Monthly Weigh-in and LONG Update
Saturday, January 26, 2013
First of all, this week I have finally gotten back into reading blogs for the first time in several months; I am trying to read them daily as they come in instead of saving them all for the weekend as I have done in the past. I have so enjoyed catching up and the daily motivation helps, too. I missed you all!
In this blog I will try to give you more of an update on what has happened the past few months with me.
Today was my monthly weigh-in, and I stayed the same...175 lbs. I was a little disappointed, but not too much...I was happy to stay the same, considering the fact that I have had a lot of change in my life in the past month. I have also lost 5 lbs the last two weigh-ins combined, after another plateau, and I know now that I am only 10 lbs from my goal, there will probably not be a straight path to my goal, and that's OK. I have made it this far, and I will make it the rest of the way.
I told you all, I think, back in October, that I found out that I would either have to move to a renovated apartment in the building where I have lived for close to 20 years by the end of this month, with a rent raise of over $275 a month,(Bringing my rent to over $1400 a month for a STUDIO!) or move out. I ran the numbers, and found out that even though I would have to be careful, it was do-able. I had also planned to look for a new place before I made my decision, but with the other thing (I will get to that later) that is going on in my life, I had no emotional energy or time to look not just for a new apartment, but also most likely a new neighborhood, because this one has become a bastion of rich young hipsters, landlords know that they can charge outrageous rents and there are plenty of people who can afford it, but I now make half of the average salary in this county, so that leaves me out. So I decided to do it and rent month to month instead of signing a lease for a year, to keep my options open so I could still look when things settled down. So I made arrangements to move on 12/27, and that was the day I moved to a apartment directly above my old one...I actually completed the move gradually over about 4 days, but all the big stuff moved on 12/27 and that was the first night that I slept in the new apartment.
However, about a week before THAT, they taped notices to all of our doors to notify us that in January, they would start installing smart meters in our apartments so they could now START CHARGING US FOR ALL OF OUR UTILITIES, which have been included in our rent for all of these years. (Of course I was not told THAT was coming when I had to make my decision about whether to stay or go) So tack on another $80 - $120 a month for me, add the 2% pay cut due to the tax break that was taken away, and you have a great recipe for financial stress. So now I REALLY have to seriously think about moving again. I am starting to look around. If any of you live in the Northern VA area, I am looking for a place with easy access to 66 West, in a good neighborhood where I do not have to drive to everything. I will not move to any place run by my current building management, because they are greedy and I do not trust them.
On top of THAT, my SO, who has been unemployed for a long time, was evicted from his apartment, which had been a long time coming. I spent about 4 days helping him move his items into a storage unit in December, (The actual move took a lot longer than that, too) and it was an absolute nightmare. He moved in with me temporarily on 12/15, (My birthday!) until we could find a better situation for him for at least part of the week, which is yet to happen.
I don't feel good about sending him to a shelter, because he has a lot of issues with depression and anxiety, and there has been suicide in his family. He has been registered with his county's community service board, even seeing a therapist every week, but they have done very little for him as far as I am concerned. So because he is so discouraged and depressed, (He can't take medication for it, either, as he has had really bad reactions to it) I have been trying to find alternative housing (and some good job counseling) for him, with no luck so far. He is 63 and does absolutely no substances. If anyone has any suggestions, please let me know!
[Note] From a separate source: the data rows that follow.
(** Equality of cache keys built from a cell value. *)
Definition pyval_eqb (a b : pyval) : bool :=
  match a, b with
  | PNone, PNone => true
  | PStr s, PStr t => String.eqb s t
  | PInt x, PInt y => x =? y
  | PFloat x, PFloat y => f_eq x y
  | PInt x, PFloat y | PFloat y, PInt x => f_eq (Fin (inject_Z x)) y
  | _, _ => false
  end.

Definition sun_key_eqb (a b : pyval * datetime) : bool :=
  pyval_eqb a.1 b.1 && (a.2 =? b.2).

(** ** Functions shared by the two variants *)

Module Shared.
Section Engine.
Variable E : env.
(** The reading of the clock, [datetime.now(timezone.utc)]. *)
Variable now : datetime.

Definition strptime_r (text format : string) : res datetime :=
  of_option (strptime E text format) ValueError.

(** [str(v)], also what an f-string inserts for [{v}]. *)
Definition py_str (v : pyval) : string :=
  match v with
  | PNone => "None"
  | PStr s => s
  | PInt z => NilZero.string_of_int (Z.to_int z)
  | PFloat f => py_str_of_float E f
  end.

Definition get_airport_data (code : pyval) : option airport_data :=
  match code with
  | PStr c =>
      let from_table :=
        match airports E c with
        | Some airport =>
            match ae_tz airport, ae_lat airport, ae_lon airport with
            | Some tz, Some lat, Some lon =>
                Some (default c (ae_name airport), tz, lat, lon)
            | _, _, _ => None
            end
        | None => None
        end in
      match from_table with
      | Some data => Some data
      | None => fallback_airport_timezones !! c
      end
  | _ => None
  end.

Definition safe_float_conversion (value : pyval) : pyfloat :=
  match value with
  | PNone => f_zero
  | PStr s =>
      if (String.eqb s "" || String.eqb s ".")%bool then f_zero
      else match py_float_of_str E s with
           | Some f => f
           | None => f_zero
           end
  | PInt z => Fin (inject_Z z)
  | PFloat f => f
  end.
In the meantime he is living with me under the radar, which is stressful...I am not supposed to have anyone living with me all the time, although I think that weekends and maybe another day would be OK. I live in a large building, and we are trying to be careful, but I do not feel comfortable doing this. I am between a rock and a hard place.
Even without the stress of breaking my lease, I am a person who needs a certain amount of space and "me time" so having to live in ONE ROOM with someone all the time is not easy for me at all, although I am getting used to it. I have no privacy (other than my drive to work) unless I go to the bathroom, out to my car, or to the gym. And my eating habits have changed...he takes care of most of his own food but I make dinner for the two of us, and find myself eating more grains, pasta and potatoes than before (and more than I really would want to) to be able to make enough food for us. (We are both vegetarians) I still am religious about my gym time and have been also walking outside a lot at work when I can. So that's why I am not that disappointed about my weight staying the same this month.
Anyway, that's the update. Now you know why I was so out of touch for so long.